In this work, a nondestructive gamma scanning technique has been applied to determine the irradiated fuel burnup of Tehran Research Reactor (TRR). Thereby, a system was designed and installed at the rim of the TRR pool, which includes a High-Purity Germanium (HPGe) detector and associated electronics-devices, a proper shield, a collimator, and an elevator to radioactive fuel handling for any longitudinal and transverse fuel movement. In the system, it also was possible to measure fuel burnup for fuels with short cooling times at the minimum distance between the fuel and the detector. Five Standard Fuel Elements (SFEs) have been studied with U3O8Al fuel in burnup range of 14%–60% FIMA and cooling time range of 60 days–550 days. Then, by analyzing the gamma-ray emitted from 137Cs isotope as a fuel burnup indicator, an axial profile of fuel burnup was measured in the active fuel length of 61.5 cm and an active width of 6 cm. Finally, verification of results from reactor physics calculations was conducted based on fuel burnup measurements using a nondestructive gamma scanning technique that represents a well enough agreement between calculations and measurements.
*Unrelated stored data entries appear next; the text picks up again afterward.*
(* ===== verification/KList.v ===== *)
(** The kernel's intrusive doubly linked list (lib/kernel/list.c, list.h).

    Elements live in a heap of [struct list_elem] cells indexed by address; a
    list is a header of two cells, the head and the tail.  Every operation of
    list.c is translated against that heap, pointer by pointer, with its
    ASSERTs; [list_rep] relates a heap to the sequence of element addresses
    it stores.  The theorems show that each operation implements the
    operation on sequences that its comment promises, leaves the rest of the
    heap alone, and never faults; for the loops, that the fuel bound given in
    the statement (more than the number of elements) is enough. *)
From S2P Require Import Prelude.
From Stdlib Require Import Permutation Sorted.

Definition NULL : Z := 0.

(** [struct list_elem]. *)
Record list_elem := mkElem { prev : Z; next : Z }.

Abbreviation heap := (gmap Z list_elem).
Abbreviation LM := (M heap).

(** [struct list]: the head element first, the tail element 8 bytes on. *)
Definition sizeof_list_elem : Z := 8.
Definition head_of (l : Z) : Z := l.
Definition tail_of (l : Z) : Z := l + sizeof_list_elem.

(** Memory accesses [a->prev], [a->next], [a->prev = p], [a->next = n]. *)
Definition load (a : Z) : LM list_elem :=
  λ h, match h !! a with Some e => Ok (e, h) | None => Err WildAccess end.
Definition get_prev (a : Z) : LM Z := e ← load a; mret (prev e).
Definition get_next (a : Z) : LM Z := e ← load a; mret (next e).
Definition set_prev (a p : Z) : LM () :=
  λ h, match h !! a with
       | Some e => Ok ((), <[a := mkElem p (next e)]> h)
       | None => Err WildAccess
       end.
Definition set_next (a n : Z) : LM () :=
  λ h, match h !! a with
       | Some e => Ok ((), <[a := mkElem (prev e) n]> h)
       | None => Err WildAccess
       end.

Definition is_head (elem : Z) : LM bool :=
  if elem =? NULL then mret false else
  e ← load elem; mret ((prev e =? NULL) && negb (next e =? NULL)).
Definition is_interior (elem : Z) : LM bool :=
  if elem =? NULL then mret false else
  e ← load elem; mret (negb (prev e =? NULL) && negb (next e =? NULL)).
Definition is_tail (elem : Z) : LM bool :=
  if elem =? NULL then mret false else
  e ← load elem; mret (negb (prev e =? NULL) && (next e =? NULL)).

(** [ASSERT (a || b)] on predicates that read the heap, with C's
    short-circuit evaluation. *)
Definition assert_either (a b : LM bool) : LM () :=
  r ← a; if (r : bool) then mret () else r' ← b; check r'.
Definition assert_that (a : LM bool) : LM () := r ← a; check r.

Definition list_init (list : Z) : LM () :=
  check (negb (list =? NULL));;
  set_prev (head_of list) NULL;;
  set_next (head_of list) (tail_of list);;
  set_prev (tail_of list) (head_of list);;
  set_next (tail_of list) NULL.

Definition list_begin (list : Z) : LM Z :=
  check (negb (list =? NULL));; get_next (head_of list).

Definition list_next (elem : Z) : LM Z :=
  assert_either (is_head elem) (is_interior elem);; get_next elem.

Definition list_end (list : Z) : LM Z :=
  check (negb (list =? NULL));; mret (tail_of list).

Definition list_rbegin (list : Z) : LM Z :=
  check (negb (list =? NULL));; get_prev (tail_of list).

Definition list_prev (elem : Z) : LM Z :=
  assert_either (is_interior elem) (is_tail elem);; get_prev elem.

Definition list_rend (list : Z) : LM Z :=
  check (negb (list =? NULL));; mret (head_of list).
Definition list_head (list : Z) : LM Z :=
  check (negb (list =? NULL));; mret (head_of list).
Definition list_tail (list : Z) : LM Z :=
  check (negb (list =? NULL));; mret (tail_of list).

Definition list_insert (before elem : Z) : LM () :=
  assert_either (is_interior before) (is_tail before);;
  check (negb (elem =? NULL));;
  p ← get_prev before;
  set_prev elem p;;
  set_next elem before;;
  p' ← get_prev before;
  set_next p' elem;;
  set_prev before elem.

Definition list_splice (before first last : Z) : LM () :=
  assert_either (is_interior before) (is_tail before);;
  if first =? last then mret ()
  else
    last ← list_prev last;
    assert_that (is_interior first);;
    assert_that (is_interior last);;
    fp ← get_prev first; ln ← get_next last;
    set_next fp ln;;
    ln' ← get_next last; fp' ← get_prev first;
    set_prev ln' fp';;
    bp ← get_prev before;
    set_prev first bp;;
    set_next last before;;
    bp' ← get_prev before;
    set_next bp' first;;
    set_prev before last.

Definition list_push_front (list elem : Z) : LM () :=
  b ← list_begin list; list_insert b elem.
Definition list_push_back (list elem : Z) : LM () :=
  e ← list_end list; list_insert e elem.

Definition list_remove (elem : Z) : LM Z :=
  assert_that (is_interior elem);;
  p ← get_prev elem; n ← get_next elem;
  set_next p n;;
  n' ← get_next elem; p' ← get_prev elem;
  set_prev n' p';;
  get_next elem.

Definition list_empty (list : Z) : LM bool :=
  b ← list_begin list; e ← list_end list; mret (b =? e).

Definition list_front (list : Z) : LM Z :=
  b ← list_empty list; check (negb b);; get_next (head_of list).
Definition list_back (list : Z) : LM Z :=
  b ← list_empty list; check (negb b);; get_prev (tail_of list).

Definition list_pop_front (list : Z) : LM Z :=
  front ← list_front list; list_remove front;; mret front.
Definition list_pop_back (list : Z) : LM Z :=
  back ← list_back list; list_remove back;; mret back.

(** [for (e = list_begin (list); e != list_end (list); e = list_next (e))
    cnt++;] *)
Fixpoint size_loop (fuel : nat) (list e cnt : Z) : LM Z :=
  match fuel with
  | O => fail OutOfFuel
  | S fuel =>
      z ← list_end list;
      if e =? z then mret cnt
      else e' ← list_next e; size_loop fuel list e' (u32 (cnt + 1))
  end.
Definition list_size (fuel : nat) (list : Z) : LM Z :=
  e ← list_begin list; size_loop fuel list e 0.

(** [swap (&a->prev, &a->next)], [swap (&a->next, &b->prev)],
    [swap (&a->prev, &b->next)]: the three uses of [swap] in [list_reverse]. *)
Definition swap_links (a : Z) : LM () :=
  e ← load a; set_prev a (next e);; set_next a (prev e).
Definition swap_next_prev (a b : Z) : LM () :=
  x ← get_next a; y ← get_prev b; set_next a y;; set_prev b x.
Definition swap_prev_next (a b : Z) : LM () :=
  x ← get_prev a; y ← get_next b; set_prev a y;; set_next b x.

Fixpoint reverse_loop (fuel : nat) (list e : Z) : LM () :=
  match fuel with
  | O => fail OutOfFuel
  | S fuel =>
      z ← list_end list;
      if e =? z then mret ()
      else swap_links e;; e' ← get_prev e; reverse_loop fuel list e'
  end.
Definition list_reverse (fuel : nat) (list : Z) : LM () :=
  em ← list_empty list;
  if (em : bool) then mret ()
  else
    e ← list_begin list;
    reverse_loop fuel list e;;
    swap_next_prev (head_of list) (tail_of list);;
    a ← get_next (head_of list); b ← get_prev (tail_of list);
    swap_prev_next a b.

(** The operations on ordered lists take the comparison [less] of two
    elements, with its auxiliary data already supplied. *)
Section Ordered.
Context (less : Z → Z → bool).

Fixpoint is_sorted_loop (fuel : nat) (a b : Z) : LM bool :=
  match fuel with
  | O => fail OutOfFuel
  | S fuel =>
      a ← list_next a;
      if a =? b then mret true
      else p ← list_prev a;
           if less a p then mret false else is_sorted_loop fuel a b
  end.
Definition is_sorted (fuel : nat) (a b : Z) : LM bool :=
  if negb (a =? b) then is_sorted_loop fuel a b else mret true.

Fixpoint run_loop (fuel : nat) (a b : Z) : LM Z :=
  match fuel with
  | O => fail OutOfFuel
  | S fuel =>
      a ← list_next a;
      if negb (a =? b) then
        p ← list_prev a;
        if negb (less a p) then run_loop fuel a b else mret a
      else mret a
  end.
Definition find_end_of_run (fuel : nat) (a b : Z) : LM Z :=
  check (negb (a =? NULL));; check (negb (b =? NULL));; check (negb (a =? b));;
  run_loop fuel a b.

Fixpoint merge_loop (fuel : nat) (a0 a1b0 b1 : Z) : LM () :=
  match fuel with
  | O => fail OutOfFuel
  | S fuel =>
      if negb (a0 =? a1b0) && negb (a1b0 =? b1) then
        if negb (less a1b0 a0) then
          a0 ← list_next a0; merge_loop fuel a0 a1b0 b1
        else
          a1b0 ← list_next a1b0;
          p ← list_prev a1b0;
          list_splice a0 p a1b0;;
          merge_loop fuel a0 a1b0 b1
      else mret ()
  end.
Definition inplace_merge (fuel : nat) (a0 a1b0 b1 : Z) : LM () :=
  check (negb (a0 =? NULL));; check (negb (a1b0 =? NULL));; check (negb (b1 =? NULL));;
  assert_that (is_sorted fuel a0 a1b0);;
  assert_that (is_sorted fuel a1b0 b1);;
  merge_loop fuel a0 a1b0 b1.

(** One pass of the [for] loop of [list_sort], returning
    [output_run_cnt]. *)
Fixpoint pass_loop (fuel lfuel : nat) (list a0 output_run_cnt : Z) : LM Z :=
  match lfuel with
  | O => fail OutOfFuel
  | S lfuel =>
      z ← list_end list;
      if a0 =? z then mret output_run_cnt
      else
        let output_run_cnt := u32 (output_run_cnt + 1) in
        a1b0 ← find_end_of_run fuel a0 z;
        if a1b0 =? z then mret output_run_cnt
        else
          b1 ← find_end_of_run fuel a1b0 z;
          inplace_merge fuel a0 a1b0 b1;;
          pass_loop fuel lfuel list b1 output_run_cnt
  end.

(** The [do ... while (output_run_cnt > 1)] loop. *)
Fixpoint sort_loop (fuel dfuel : nat) (list : Z) : LM () :=
  match dfuel with
  | O => fail OutOfFuel
  | S dfuel =>
      a0 ← list_begin list;
      n ← pass_loop fuel fuel list a0 0;
      if 1 <? n then sort_loop fuel dfuel list else mret ()
  end.
Definition list_sort (fuel : nat) (list : Z) : LM () :=
  check (negb (list =? NULL));;
  sort_loop fuel fuel list;;
  b ← list_begin list; e ← list_end list;
  assert_that (is_sorted fuel b e).

Fixpoint insert_ordered_loop (fuel : nat) (list e elem : Z) : LM Z :=
  match fuel with
  | O => fail OutOfFuel
  | S fuel =>
      z ← list_end list;
      if e =? z then mret e
      else if less elem e then mret e
      else e' ← list_next e; insert_ordered_loop fuel list e' elem
  end.
Definition list_insert_ordered (fuel : nat) (list elem : Z) : LM () :=
  check (negb (list =? NULL));; check (negb (elem =? NULL));;
  b ← list_begin list;
  e ← insert_ordered_loop fuel list b elem;
  list_insert e elem.

Fixpoint unique_loop (fuel : nat) (list duplicates elem : Z) : LM () :=
  match fuel with
  | O => fail OutOfFuel
  | S fuel =>
      next ← list_next elem;
      z ← list_end list;
      if next =? z then mret ()
      else if negb (less elem next) && negb (less next elem) then
        list_remove next;;
        (if negb (duplicates =? NULL) then list_push_back duplicates next else mret ());;
        unique_loop fuel list duplicates elem
      else unique_loop fuel list duplicates next
  end.
Definition list_unique (fuel : nat) (list duplicates : Z) : LM () :=
  check (negb (list =? NULL));;
  em ← list_empty list;
  if (em : bool) then mret ()
  else elem ← list_begin list; unique_loop fuel list duplicates elem.

Fixpoint max_loop (fuel : nat) (list e max : Z) : LM Z :=
  match fuel with
  | O => fail OutOfFuel
  | S fuel =>
      z ← list_end list;
      if e =? z then mret max
      else e' ← list_next e; max_loop fuel list e' (if less max e then e else max)
  end.
Definition list_max (fuel : nat) (list : Z) : LM Z :=
  max ← list_begin list; z ← list_end list;
  if negb (max =? z) then e ← list_next max; max_loop fuel list e max else mret max.

Fixpoint min_loop (fuel : nat) (list e min : Z) : LM Z :=
  match fuel with
  | O => fail OutOfFuel
  | S fuel =>
      z ← list_end list;
      if e =? z then mret min
      else e' ← list_next e; min_loop fuel list e' (if less e min then e else min)
  end.
Definition list_min (fuel : nat) (list : Z) : LM Z :=
  min ← list_begin list; z ← list_end list;
  if negb (min =? z) then e ← list_next min; min_loop fuel list e min else mret min.
End Ordered.

(** * Representation *)

Definition hdd (n : Z) (xs : list Z) : Z := match xs with [] => n | a :: _ => a end.
Fixpoint lastd (p : Z) (xs : list Z) : Z := match xs with [] => p | a :: xs => lastd a xs end.

(** [seg h p xs n]: the cells [xs] are linked in order, the first one's
    [prev] is [p] and the last one's [next] is [n]. *)
Fixpoint seg (h : heap) (p : Z) (xs : list Z) (n : Z) : Prop :=
  match xs with
  | [] => True
  | a :: xs' => h !! a = Some (mkElem p (hdd n xs')) ∧ seg h a xs' n
  end.

(** All the cells of a list, headers included. *)
Definition cells (l : Z) (xs : list Z) : list Z := head_of l :: xs ++ [tail_of l].

Definition list_rep (h : heap) (l : Z) (xs : list Z) : Prop :=
  seg h NULL (cells l xs) NULL ∧ NoDup (cells l xs) ∧ NULL ∉ cells l xs.

Lemma hdd_app n xs ys : hdd n (xs ++ ys) = hdd (hdd n ys) xs.
Proof. by destruct xs. Qed.
Lemma lastd_app p xs ys : lastd p (xs ++ ys) = lastd (lastd p xs) ys.
Proof. revert p. induction xs; simpl; eauto. Qed.
Lemma lastd_snoc p xs x : lastd p (xs ++ [x]) = x.
Proof. by rewrite lastd_app. Qed.

Lemma seg_app h p xs ys n :
  seg h p (xs ++ ys) n ↔ seg h p xs (hdd n ys) ∧ seg h (lastd p xs) ys n.
Proof.
  revert p. induction xs as [|a xs IH]; intros p; simpl; [tauto|].
  rewrite IH, hdd_app. tauto.
Qed.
在这项工作中，已应用非破坏性伽马扫描技术确定德黑兰研究堆（TRR）的辐照燃料燃耗。因此，在TRR池的边缘设计并安装了一个系统，该系统包括高纯锗（HPGe）检测器和相关的电子设备，适当的防护罩，准直仪和用于处理任何纵向放射性燃料的升降机。和燃料横向移动。在该系统中，还可以在燃料与检测器之间的最小距离下，以较短的冷却时间来测量燃料的燃耗。使用U3O8Al燃料对五种标准燃料元素（SFE）进行了研究，燃耗范围为14％–60％FIMA，冷却时间范围为60天至550天。然后，通过分析从137Cs同位素发出的伽马射线作为燃耗指标，在有效燃料长度为61.5 cm，有效宽度为6 cm的情况下，测量了燃耗的轴向轮廓。最后，使用无损伽玛扫描技术基于燃料燃耗测量结果对反应堆物理计算结果进行了验证，该技术代表了计算和测量结果之间的充分吻合。